Monday, December 27, 2010

MOODY MONDAY

2 green Everyone seems to have recovered from the flu in our house, and we were able to have a wonderful Christmas weekend. I see the NP tomorrow for some medication tweeking. She put me on a new anti-anxiety med the last time I saw her, and I didn't handle it very well. I had an increase in violent pictures playing in my mind, and a strong desire to feel physical pain. People around me could tell that something wasn't right, and I didn't feel like me, so I quit taking it. I'm feeling much better. End of story.

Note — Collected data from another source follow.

Fixpoint chars (s : string) : list value :=
  match s with
  | EmptyString => []
  | String c s' => JStr (String c "") :: chars s'
  end.

Definition own_enumerable (v : value) : list (string * value) :=
  match v with
  | JObj fs => fs
  | JArr items => indexed 0 items
  | JStr s => indexed 0 (chars s)
  | JNull | JBool _ | JNum _ => []
  end.

(** [{ ...target, ...source }] continued: copy [source] into [target]. *)
Definition spread (target : list (string * value)) (source : value)
  : list (string * value) :=
  fold_left (fun acc kv => define (fst kv) (snd kv) acc)
            (own_enumerable source) target.

(** [{ ...existingMetadata, ...newMetadata }] *)
Definition merge (existing incoming : value) : value :=
  JObj (spread (spread [] existing) incoming).

(** ** Serialisation: [JSON.stringify] *)

Definition dquote : ascii := "034"%char.

(** Test notation: a JSON text written with apostrophes for its quotes. *)
Fixpoint js (s : string) : string :=
  match s with
  | EmptyString => ""
  | String c s' => String (if Ascii.eqb c "'" then dquote else c) (js s')
  end.

Definition hex_digit (n : N) : ascii :=
  if (n <? 10)%N then ascii_of_N (48 + n) else ascii_of_N (87 + n).

(** QuoteJSONString on one code unit. *)
Definition escape (c : ascii) : string :=
  let n := N_of_ascii c in
  if (n =? 34)%N then String "\" (String dquote "")
  else if (n =? 92)%N then "\\"
  else if (n =? 8)%N then "\b"
  else if (n =? 12)%N then "\f"
  else if (n =? 10)%N then "\n"
  else if (n =? 13)%N then "\r"
  else if (n =? 9)%N then "\t"
  else if (n <? 32)%N
       then String "\" (String "u" (String "0" (String "0"
              (String (hex_digit (n / 16)) (String (hex_digit (n mod 16)) "")))))
  else String c "".

Fixpoint escaped (s : string) : string :=
  match s with
  | EmptyString => ""
  | String c s' => escape c +:+ escaped s'
  end.

Definition quote (s : string) : string :=
  String dquote (escaped s +:+ String dquote "").

(** The elements of an array and the members of an object, separated by
    commas; [f] serialises one value. *)
Definition stringify_elements (f : value -> string)
  : bool -> list value -> string :=
  fix elements (first : bool) (l : list value) : string :=
    match l with
    | [] => ""
    | x :: l' => (if first then "" else ",") +:+ f x +:+ elements false l'
    end.

Definition stringify_members (f : value -> string)
  : bool -> list (string * value) -> string :=
  fix members (first : bool) (l : list (string * value)) : string :=
    match l with
    | [] => ""
    | (k, x) :: l' =>
        (if first then "" else ",") +:+ quote k +:+ ":" +:+ f x
        +:+ members false l'
    end.

(** A number is printed in digits, which is what the language prints for an
    integer of magnitude below 10^21 (from there on it prints an exponent
    form); the documents read back by [JSON_parse] hold integers up to
    [max_exact]. *)
Fixpoint JSON_stringify (v : value) : string :=
  match v with
  | JNull => "null"
  | JBool true => "true"
  | JBool false => "false"
  | JNum n => pretty n
  | JStr s => quote s
  | JArr items => "[" +:+ stringify_elements JSON_stringify true items +:+ "]"
  | JObj fields => "{" +:+ stringify_members JSON_stringify true fields +:+ "}"
  end.

(** ** Deserialisation: [JSON.parse] *)

Definition is_ws (c : ascii) : bool :=
  let n := N_of_ascii c in
  ((n =? 32) || (n =? 9) || (n =? 10) || (n =? 13))%N.

Fixpoint skip_ws (s : string) : string :=
  match s with
  | EmptyString => s
  | String c s' => if is_ws c then skip_ws s' else s
  end.

Definition hex_value (c : ascii) : option N :=
  let n := N_of_ascii c in
  if ((48 <=? n) && (n <=? 57))%N then Some (n - 48)%N
  else if ((97 <=? n) && (n <=? 102))%N then Some (n - 87)%N
  else if ((65 <=? n) && (n <=? 70))%N then Some (n - 55)%N
  else None.

(** The single-character escapes of a string literal. *)
Definition unescape (e : ascii) : option ascii :=
  let n := N_of_ascii e in
  if (n =? 34)%N then Some dquote
  else if (n =? 92)%N then Some "\"%char
  else if (n =? 47)%N then Some "/"%char
  else if (n =? 98)%N then Some "008"%char
  else if (n =? 102)%N then Some "012"%char
  else if (n =? 110)%N then Some "010"%char
  else if (n =? 114)%N then Some "013"%char
  else if (n =? 116)%N then Some "009"%char
  else None.

(** A string literal after its opening quote: the decoded string and the
    text after the closing quote.  A code unit above 255 is outside the
    model. *)
Fixpoint scan_string (s : string) : outcome (string * string) :=
  match s with
  | EmptyString => Throws SyntaxError
  | String c s' =>
      if Ascii.eqb c dquote then Returns ("", s')
      else if Ascii.eqb c "\" then
        match s' with
        | EmptyString => Throws SyntaxError
        | String e s'' =>
            if Ascii.eqb e "u" then
              match s'' with
              | String h1 (String h2 (String h3 (String h4 s3))) =>
                  match hex_value h1, hex_value h2, hex_value h3, hex_value h4 with
                  | Some a, Some b, Some c', Some d =>
                      let code := (((a * 16 + b) * 16 + c') * 16 + d)%N in
                      if (code <? 256)%N
                      then let* (str, rest) := scan_string s3 in
                           Returns (String (ascii_of_N code) str, rest)
                      else Unmodelled
                  | _, _, _, _ => Throws SyntaxError
                  end
              | _ => Throws SyntaxError
              end
            else
              match unescape e with
              | Some c' => let* (str, rest) := scan_string s'' in
                           Returns (String c' str, rest)
              | None => Throws SyntaxError
              end
        end
      else if (N_of_ascii c <? 32)%N then Throws SyntaxError
      else let* (str, rest) := scan_string s' in Returns (String c str, rest)
  end.

Fixpoint scan_digits (acc : N) (s : string) : N * string :=
  match s with
  | EmptyString => (acc, s)
  | String c s' =>
      if is_digit c then scan_digits (10 * acc + digit_value c)%N s' else (acc, s)
  end.

(** Does a fraction or an exponent follow?  Such numbers are not integers
    and are outside the model. *)
Definition fraction_follows (s : string) : bool :=
  match s with
  | EmptyString => false
  | String c _ => Ascii.eqb c "." || Ascii.eqb c "e" || Ascii.eqb c "E"
  end.

(** The largest magnitude up to which every integer is a number of the
    language. *)
Definition max_exact : N := (2 ^ 53)%N.

(** A number literal after its optional minus sign. *)
Definition scan_number (negative : bool) (s : string) : outcome (value * string) :=
  match s with
  | EmptyString => Throws SyntaxError
  | String c s' =>
      if Ascii.eqb c "0" then
        match s' with
        | String d _ =>
            if is_digit d then Throws SyntaxError
            else if fraction_follows s' then Unmodelled
            else Returns (JNum 0, s')
        | EmptyString => Returns (JNum 0, s')
        end
      else if is_digit c then
        let '(n, rest) := scan_digits 0 s in
        if fraction_follows rest then Unmodelled
        else if (max_exact <? n)%N then Unmodelled
        else Returns (JNum (if negative then - Z.of_N n else Z.of_N n), rest)
      else Throws SyntaxError
  end.

(** [strip_prefix word s]: what follows [word] at the head of [s]. *)
Fixpoint strip_prefix (word s : string) : option string :=
  match word with
  | EmptyString => Some s
  | String c word' =>
      match s with
      | EmptyString => None
      | String d s' => if Ascii.eqb c d then strip_prefix word' s' else None
      end
  end.

Definition scan_literal (word : string) (v : value) (s : string)
  : outcome (value * string) :=
  match strip_prefix word s with
  | Some rest => Returns (v, rest)
  | None => Throws SyntaxError
  end.

(** Recursive descent; [fuel] bounds the nesting of calls and is set by
    [JSON_parse] from the length of the text. *)
Fixpoint parse_value (fuel : nat) (s : string) : outcome (value * string) :=
  match fuel with
  | O => Unmodelled
  | S fuel' =>
      match skip_ws s with
      | EmptyString => Throws SyntaxError
      | String c s' =>
          if Ascii.eqb c "{" then
            match skip_ws s' with
            | String c1 s1 =>
                if Ascii.eqb c1 "}" then Returns (JObj [], s1)
                else let* (fs, rest) := parse_members fuel' [] (String c1 s1) in
                     Returns (JObj fs, rest)
            | EmptyString => Throws SyntaxError
            end
          else if Ascii.eqb c "[" then
            match skip_ws s' with
            | String c1 s1 =>
                if Ascii.eqb c1 "]" then Returns (JArr [], s1)
                else let* (items, rest) := parse_elements fuel' (String c1 s1) in
                     Returns (JArr items, rest)
            | EmptyString => Throws SyntaxError
            end
          else if Ascii.eqb c dquote then
            let* (str, rest) := scan_string s' in Returns (JStr str, rest)
          else if Ascii.eqb c "-" then scan_number true s'
          else if is_digit c then scan_number false (String c s')
          else if Ascii.eqb c "n" then scan_literal "null" JNull (String c s')
          else if Ascii.eqb c "t" then scan_literal "true" (JBool true) (String c s')
          else if Ascii.eqb c "f" then scan_literal "false" (JBool false) (String c s')
          else Throws SyntaxError
      end
  end
with parse_elements (fuel : nat) (s : string) : outcome (list value * string) :=
  match fuel with
  | O => Unmodelled
  | S fuel' =>
      let* (x, rest) := parse_value fuel' s in
      match skip_ws rest with
      | EmptyString => Throws SyntaxError
      | String c rest' =>
          if Ascii.eqb c "," then
            let* (xs, rest'') := parse_elements fuel' rest' in Returns (x :: xs, rest'')
          else if Ascii.eqb c "]" then Returns ([x], rest')
          else Throws SyntaxError
      end
  end
with parse_members (fuel : nat) (acc : list (string * value)) (s : string)
  : outcome (list (string * value) * string) :=
  match fuel with
  | O => Unmodelled
  | S fuel' =>
      match skip_ws s with
      | EmptyString => Throws SyntaxError
      | String c s1 =>
          if Ascii.eqb c dquote then
            let* (k, s2) := scan_string s1 in
            match skip_ws s2 with
            | EmptyString => Throws SyntaxError
            | String c2 s3 =>
                if Ascii.eqb c2 ":" then
                  let* (x, s4) := parse_value fuel' s3 in
                  match skip_ws s4 with
                  | EmptyString => Throws SyntaxError
                  | String c4 s5 =>
                      if Ascii.eqb c4 "," then parse_members fuel' (define k x acc) s5
                      else if Ascii.eqb c4 "}" then Returns (define k x acc, s5)
                      else Throws SyntaxError
                  end
                else Throws SyntaxError
            end
          else Throws SyntaxError
      end
  end.

Definition JSON_parse (s : string) : outcome value :=
  let* (v, rest) := parse_value (2 * String.length s + 2) s in
  match skip_ws rest with
  | EmptyString => Returns v
  | String _ _ => Throws SyntaxError
  end.

(** ** The storage adapter and the handler monad *)

(** A row of the user table, reduced to the column the plugin adds:
    [metadata: { type: "string", required: false }]. *)
Record user_row : Type := { metadata : option string }.

(** The adapter calls a handler makes, in order. *)
Inductive call : Type :=
  | FindOne (id : string)
  | Update (id : string) (data : option string).

Record world : Type := {
  users : gmap string user_row;   (* the user table, by id *)
  calls : list call               (* the adapter calls made so far *)
}.

Definition prog (A : Type) : Type := world -> outcome A * world.

Definition ret {A : Type} (a : A) : prog A := fun w => (Returns a, w).

Definition throw {A : Type} (e : error) : prog A := fun w => (Throws e, w).

(** A pure computation that may throw or leave the model. *)
Definition lift {A : Type} (m : outcome A) : prog A := fun w => (m, w).

Definition bind {A B : Type} (m : prog A) (f : A -> prog B) : prog B :=
  fun w =>
    match m w with
    | (Returns a, w') => f a w'
    | (Throws e, w') => (Throws e, w')
    | (Unmodelled, w') => (Unmodelled, w')
    end.

Notation "x <- m ;; k" := (bind m (fun x => k))
  (at level 100, m at next level, right associativity).
Notation "m ;; k" := (bind m (fun _ => k))
  (at level 100, right associativity).

Definition record (c : call) (w : world) : world :=
  {| users := users w; calls := calls w ++ [c] |}.

(** [adapter.findOne({ model: "user", where: [{ field: "id", value: id }] })] *)
Definition findOne (id : string) : prog (option user_row) :=
  fun w => (Returns (users w !! id), record (FindOne id) w).

(** [adapter.update({ model: "user", where: [...id...], data: { metadata } })]:
    rewrites the column of the row with that id, if there is one. *)
Definition store (id : string) (data : option string) (w : world) : world :=
  {| users := alter (fun _ => {| metadata := data |}) id (users w);
     calls := calls w |}.

Definition update (id : string) (data : option string) : prog unit :=
  fun w => (Returns tt, record (Update id data) (store id data w)).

I'm a new aunt again. I just got a new nephew and a niece, with two more on the way. I'm excited for all these new babies, but I'm sad at the same time that it's not me having the baby. I know I'm not ready, but I wonder if I will ever be ready. I wish I could tell the future. What would having a baby do to me? Would the PPOCD come back? The NP talks real positively about me having another baby, but when I bring it up with my therapist she asks me if I would consider adoption. I'm just confused and I shouldn't even be thinking about all this right now, but it's hard when I'm surrounded by it. Anyways enough of that.

I'm looking forward to this week. My husband has the whole week off from work, so I'm excited for some alone time with him. Have a great week and a Happy New Year!

2 comments:

Staci said...

I'll have a baby for you;) Sound good? Surrogate for my brother...that is normal, right?

I imagine it is so hard, especially when you want a baby...but you are the best aunt & mother to the 3 cutest kids EVER & you have taken in Craig & Em...you are INRCREDIBLE. Don't forget that. EVER.

Glad you are paying attention to what works & doesn't work for you...adjust meds until you are happy with the results!

AND...get me some of those anti anxiety meds. I'm soooo nervous/anxious about this pregnancy.

Robyn said...

You are young and have time to wait. I thought I was ready but have been surprised by how anxious, emotional, depressed I have been. I don't think I could do it again, good thing I am an old woman and nobody expects it.